Run Identifier: local/custom-responsiveness
Suite Version: 1.0.0
Maintainer: ORDINATECHNIC
Status:
Suite Type: System
Unique Tests: 3
Contained Tests:
Stress-NG Test: Semaphores
Stress-NG Test: Socket Activity
Stress-NG Test: Context Switching
srsRAN Project Test: PUSCH Processor Benchmark, Throughput Total
srsRAN Project Test: PUSCH Processor Benchmark, Throughput Thread
Hackbench Count: 16 - Type: Process
Hackbench Count: 16 - Type: Thread
Hackbench Count: 32 - Type: Process
Hackbench Count: 32 - Type: Thread
16 Tests / 3 Unique Tests


░▒▓  │  ~/.config/nvchad ▓▒░─────────────────────────────────────────────────────────────────────░▒▓ took 5s  │
at 09:40:55 PM  ▓▒░─╮
❯ ─╯
    

Tested Kernels

Tested Kernel Properties
Kernel LTO PGO CPU Process Scheduler
cachyos X X EEVDF
cachyos-bmq BMQ
cachyos-bmq-lto X BMQ
cachyos-bore BORE
cachyos-bore-lto X BORE

Test Execution

The test runs were executed after booting into CachyOS and selecting the kernel to be executed from the GRUB menu. No other applications were running. The WiFi interface was connected and the same default services were enabled for each run. In each case the, the test suite was executed using the Phoronix Test Suite command

sudo phoronix-test-suite benchmark custom-responsiveness
where custom-responsiveness is the custom test suite created as described in Benchmarking with Phoronix Test Suite: Installation and Configuration.

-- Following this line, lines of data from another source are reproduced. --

Lemma safe_api_update i u l : safe (api_sequences_update i u l).
Proof.
  apply safe_bind; [apply safe_get_sequence|]. intros [?|]; [|apply safe_raise].
  apply safe_bind; [apply safe_conflict, safe_update_sequence|]. intros [].
  destruct l; [apply safe_set_sequence_steps|apply safe_ret].
Qed.

Lemma safe_api_duplicate i n : safe (api_sequences_duplicate i n).
Proof.
  apply safe_bind; [apply safe_get_sequence|]. intros [?|]; [|apply safe_raise].
  apply safe_conflict, safe_duplicate_sequence.
Qed.

Lemma safe_seed_defaults : safe seed_defaults.
Proof.
  apply safe_atomic; [apply atomic_transaction|]. intros s Hs.
  eapply leads_mono; [by apply seed_defaults_leads|]. by intros [] s' [Hw _].
Qed.

Lemma runs_same_seed_defaults : runs_same seed_defaults.
Proof.
  pose proof runs_same_create_sequence. pose proof runs_same_set_sequence_steps.
  assert (∀ n t p, runs_same (create_credential n t p)) by (intros; unfold create_credential; runs_same_solve).
  unfold seed_defaults, seed_windows, seed_ubuntu. runs_same_solve.
Qed.

Lemma runs_same_get_sequence i : runs_same (LegacyStore.get_sequence i).
Proof. unfold LegacyStore.get_sequence. runs_same_solve. Qed.

(** An operation that is safe and leaves the runs alone keeps the world well-formed. *)
Lemma keeps_world {A} (m : eff store A) w :
  safe m → runs_same m → wf_world w → wf_world (on_db m w).2.
Proof.
  intros Hm Hr [Hs Hl]. rewrite on_db_state. split; simpl; [by apply Hm|]. by rewrite Hr.
Qed.

(** An operation that may change runs, each to one that is in a known state. *)
Lemma keeps_runs {A} (m : eff store A) w :
  safe m →
  (map_Forall (λ _, life) (provisioning_runs (tbl (db w))) →
   map_Forall (λ _, life) (provisioning_runs (tbl (m (db w)).2))) →
  wf_world w → wf_world (on_db m w).2.
Proof. intros Hm Hr [Hs Hl]. rewrite on_db_state. split; simpl; [by apply Hm|auto]. Qed.

Lemma create_run_life sid path s :
  map_Forall (λ _, life) (provisioning_runs (tbl s)) →
  map_Forall (λ _, life) (provisioning_runs (tbl (create_provisioning_run sid path s).2)).
Proof.
  intros Hl. unfold create_provisioning_run. case_decide; [|done].
  rewrite run_bind. cbn [mret eff_ret]. unfold transaction.
  rewrite run_bind, run_utcnow. cbv beta iota. rewrite run_bind, run_nextval. cbv beta iota zeta.
  rewrite run_bind, run_require. destruct (exists_key _ _); [|done]. simpl.
  apply map_Forall_insert_2; [|done]. split_and!; simpl.
  - set_solver.
  - split; [by intros [? [=]]|set_solver].
  - unfold waiting_states. set_solver.
Qed.

Lemma serve_authoring_keeps a w : wf_world w → wf_world (on_db (serve_authoring a) w).2.
Proof.
  pose proof runs_same_create_sequence. pose proof runs_same_set_sequence_steps.
  pose proof runs_same_get_sequence.
  assert (∀ A (m : eff store A), safe m → safe (m ;; mret tt)) as Hd.
  { intros A m Hm. apply safe_bind; [done|]. intros. apply safe_ret. }
  destruct a; simpl serve_authoring.
  - apply keeps_world; [apply Hd, safe_api_create|]. unfold api_sequences_create. runs_same_solve.
  - apply keeps_world; [apply safe_api_update|]. unfold api_sequences_update, update_sequence. runs_same_solve.
  - apply keeps_world; [apply Hd, safe_api_duplicate|].
    unfold api_sequences_duplicate, duplicate_sequence. runs_same_solve.
  - apply keeps_world; [apply safe_delete_api|apply runs_same_delete_api].
  - apply keeps_world; [apply Hd, safe_create_credential|]. unfold create_credential. runs_same_solve.
  - apply keeps_world; [apply safe_update_credential|]. unfold update_credential. runs_same_solve.
  - apply keeps_world; [apply safe_delete_credential|]. unfold delete_credential. runs_same_solve.
  - apply keeps_world; [apply safe_record_vm_provisioning|]. unfold record_vm_provisioning. runs_same_solve.
  - apply keeps_world; [apply safe_insert_answer_iso_cache|]. unfold insert_answer_iso_cache. runs_same_solve.
  - apply keeps_world; [apply safe_touch_answer_iso_cache|]. unfold touch_answer_iso_cache. runs_same_solve.
  - apply keeps_world; [apply safe_delete_answer_iso_cache|]. unfold delete_answer_iso_cache. runs_same_solve.
  - apply keeps_runs; [apply Hd, safe_create_provisioning_run|]. intros Hl. rewrite run_bind.
    pose proof (create_run_life sequence_id provision_path (db w) Hl) as Hl'.
    by destruct (create_provisioning_run _ _ (db w)) as [[?|?] ?].
  - apply keeps_world; [apply safe_seed_defaults|apply runs_same_seed_defaults].
Qed.

(** ** Operations of the agents *)

Lemma identity_keeps run_id vmid uuid w :
  wf_world w → wf_world (on_db (set_provisioning_run_identity run_id vmid uuid) w).2.
Proof.
  apply keeps_runs; [apply safe_set_provisioning_run_identity|]. intros Hl k r. simpl.
  rewrite lookup_update_where. destruct (_ !! k) as [r0|] eqn:Hk; [|done]. intros [= <-].
  pose proof (Hl k r0 Hk) as (_ & Hf & _). case_decide as Hq; [|by apply (Hl k)].
  simpl in Hq. destruct Hq as [_ Hq]. split_and!; simpl.
  - unfold waiting_states. set_solver.
  - rewrite Hf, Hq. split; intros Hin; exfalso; set_solver.
  - eauto.
Qed.

(** An operation of the store that takes known states of life to known states of life. *)
Definition keeps_life {A} (m : eff store A) : Prop := ∀ s,
  map_Forall (λ _, life) (provisioning_runs (tbl s)) →
  map_Forall (λ _, life) (provisioning_runs (tbl (m s).2)).

Lemma keeps_life_same {A} (m : eff store A) : runs_same m → keeps_life m.
Proof. intros Hm s Hl. by rewrite Hm. Qed.

Lemma keeps_life_bind {A B} (m : eff store A) (f : A → eff store B) :
  keeps_life m → (∀ a, keeps_life (f a)) → keeps_life (m ≫= f).
Proof.
  intros Hm Hf s Hs. rewrite run_bind. specialize (Hm s Hs). destruct (m s) as [[a|e] s']; [|done].
  by apply Hf.
Qed.

Lemma keeps_life_for_each {A} (l : list A) body : (∀ x, keeps_life (body x)) → keeps_life (for_each l body).
Proof. intros Hb. induction l; simpl; [by intros s|]. by apply keeps_life_bind. Qed.

Lemma keeps_life_transaction {A} (m : eff store A) : keeps_life m → keeps_life (transaction m).
Proof.
  intros Hm s Hs. unfold transaction. specialize (Hm s Hs). by destruct (m s) as [[a|e] s'].
Qed.

Lemma keeps_life_fail_stale ttl run_id : keeps_life (fail_stale_run ttl run_id).
Proof.
  unfold fail_stale_run.
  apply keeps_life_bind; [by apply keeps_life_same|]. intros now.
  apply keeps_life_bind; [|intros; apply keeps_life_same; runs_same_solve].
  intros s Hl k r. simpl. rewrite lookup_update_where. destruct (_ !! k) as [r0|] eqn:Hk; [|done].
  intros [= <-]. pose proof (Hl k r0 Hk). case_decide; [|done]. apply life_ended; [set_solver|done].
Qed.

Lemma keeps_life_sweep ttl : keeps_life (sweep_stale_runs ttl).
Proof.
  apply keeps_life_bind; [by apply keeps_life_same|]. intros now. apply keeps_life_transaction.
  apply keeps_life_bind; [by apply keeps_life_same|]. intros l.
  apply keeps_life_bind; [|intros; by apply keeps_life_same].
  apply keeps_life_for_each. apply keeps_life_fail_stale.
Qed.

(** A handler keeps the world well-formed. *)
Definition keeps {A} (m : eff world A) : Prop := ∀ w, wf_world w → wf_world (m w).2.

Lemma keeps_confined run_id {A} (m : eff world A) : confined run_id m → keeps m.
Proof. intros Hm w Hw. by apply Hm. Qed.

Lemma keeps_bind {A B} (m : eff world A) (f : A → eff world B) :
  keeps m → (∀ a, keeps (f a)) → keeps (m ≫= f).
Proof.
  intros Hm Hf w Hw. rewrite run_bind. specialize (Hm w Hw). destruct (m w) as [[a|e] w1]; [|done].
  by apply Hf.
Qed.

Lemma keeps_select {A} (f : tables → A) : keeps (on_db (select f)).
Proof. by apply (keeps_confined 0), confined_select. Qed.

Lemma confined_get_sequence run_id i : confined run_id (on_db (LegacyStore.get_sequence i)).
Proof.
  intros w Hw. rewrite on_db_state. unfold LegacyStore.get_sequence. rewrite run_bind, run_select.
  cbv beta iota. destruct (_ !! i); (split; [by destruct w|apply only_run_tables; by repeat split]).
Qed.

Lemma register_keeps uuid : keeps (post_register uuid).
Proof.
  apply keeps_bind; [apply keeps_select|]. intros [[run_id r]|].
  - apply (keeps_confined run_id). pose proof (confined_get_sequence run_id).
    unfold _build_actions_for_run. confined_solve.
  - apply (keeps_confined 0). confined_solve.
Qed.

Lemma get_run_keeps run_id : keeps (get_run run_id).
Proof.
  apply keeps_bind; [intros w; apply keeps_runs; [apply safe_sweep_stale_runs|apply keeps_life_sweep]|].
  intros _. apply (keeps_confined 0). confined_solve.
Qed.

Lemma end_run_keeps run_id state e : state ∈ ["done"; "failed"] → keeps (end_run run_id state e).
Proof.
  intros Hst. apply (keeps_confined run_id). pose proof (confined_end run_id state e Hst).
  unfold end_run. confined_solve.
Qed.

Lemma post_identity_keeps run_id vmid uuid client : keeps (post_identity run_id vmid uuid client).
Proof.
  apply keeps_bind.
  { apply (keeps_confined 0). unfold _check_identity_caller. confined_solve. }
  intros _. apply keeps_bind; [apply keeps_select|]. intros [r|]; [|by apply (keeps_confined 0), confined_refuse].
  case_decide; [|by intros w]. intros w. apply identity_keeps.
Qed.

(** The run that a token is for. *)
Lemma run_of_token auth w : ∃ run_id, ∀ payload w',
  _require_bearer_token auth w = (Ret payload, w') → for_run run_id payload.
Proof.
  destruct (_require_bearer_token auth w) as [[payload|e] w'] eqn:E; [|by exists 0%Z].
  destruct (payload_run payload) as [r|] eqn:Er.
  - exists r. intros p w'' [= <- _] r' Hr'. congruence.
  - exists 0%Z. intros p w'' [= <- _] r' Hr'. congruence.
Qed.

Lemma serve_keeps r : keeps (serve r).
Proof.
  destruct (auth_of r) as [auth|] eqn:Ea.
  { intros w Hw. destruct (run_of_token auth w) as [run_id Hr]. by eapply serve_confined. }
  assert (∀ A (m : eff world A), keeps m → keeps (ignore m)) as Hi.
  { intros A m Hm. apply keeps_bind; [done|]. intros _. by intros w. }
  destruct r; simpl in Ea; simplify_eq; simpl serve.
  - intros w. apply serve_authoring_keeps.
  - apply post_identity_keeps.
  - apply Hi, register_keeps.
  - apply Hi, get_run_keeps.
  - apply end_run_keeps. set_solver.
  - apply end_run_keeps. set_solver.
Qed.

Lemma serve_all_keeps rs w : wf_world w → wf_world (serve_all rs w).
Proof. intros Hw. apply (foldl_preserves wf_world); [done|]. intros w' r. apply serve_keeps. Qed.

Lemma empty_world_wf : wf_world empty_world.
Proof. split; [apply empty_store_wf|]. apply map_Forall_empty. Qed.

(** C30. The database stays well-formed: after any requests of agents and of the controller,
    granted or refused, in any order, keys are below their serials, references point to rows,
    names are unique, at most one sequence is the default, the steps of a sequence and of a
    run are numbered without gaps, phases, paths and states of steps are known ones, every
    run is in one of the six states of its life, it has an end time exactly when it is done
    or failed, and a machine while an agent works on it. *)
Theorem protocol_keeps_well_formed (rs : list request) : wf_world (serve_all rs empty_world).
Proof. apply serve_all_keeps, empty_world_wf. Qed.
End keeps.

The following set of images show some of the output when executing the command.

Results

The benchmark results were surprising in that default kernel performed better than the kernels with alternative CPU process schedulers. This was true even in the case of the kernels with alternative schedulers that are -- like the default kernel -- optimized with LTO. The following set of images from Phoronix Test Suite Results Viewer summarizes the test results.

Results Overview

Overall Winner

The tests determined that the overall winner was the default CachyOS kernel cachyos, as shown in the image below.

The Geometric Mean of all Results

Best Performing Kernel in the Most Tests

It finished first in more tests than any of the other kernels, followed by cachyos-bore-lto. In tests where noisy and incomplete measurements were discarded , it had the best performance in 60% of the tests, followed by cachyos-bore-lto which came in first in 40% of the tests. In tests where none of the results were discarded, both cachyos and cachyos-bore-lto came in first in 37% of the tests, but in this case cachyos-bmq also came in first in 25% of the tests. This is shown in the following set of images.

Worst Performing in the Most Tests

Not only did the cachyos and cachyos-bore-lto, come in first, in all of the tests (filtered results), they did not come in last in any of the tests. The following set of images show that in the filtered results (first image in the following set), cachyos-bmq had the worst performance in a notable 80% of the tests, with cachyos-bmq-lto having the worst performance in the remaining 20% of the tests. When test results are unfiltered cachyos-bmq also had the worst performance in most of the tests at 62% (second image in the following set).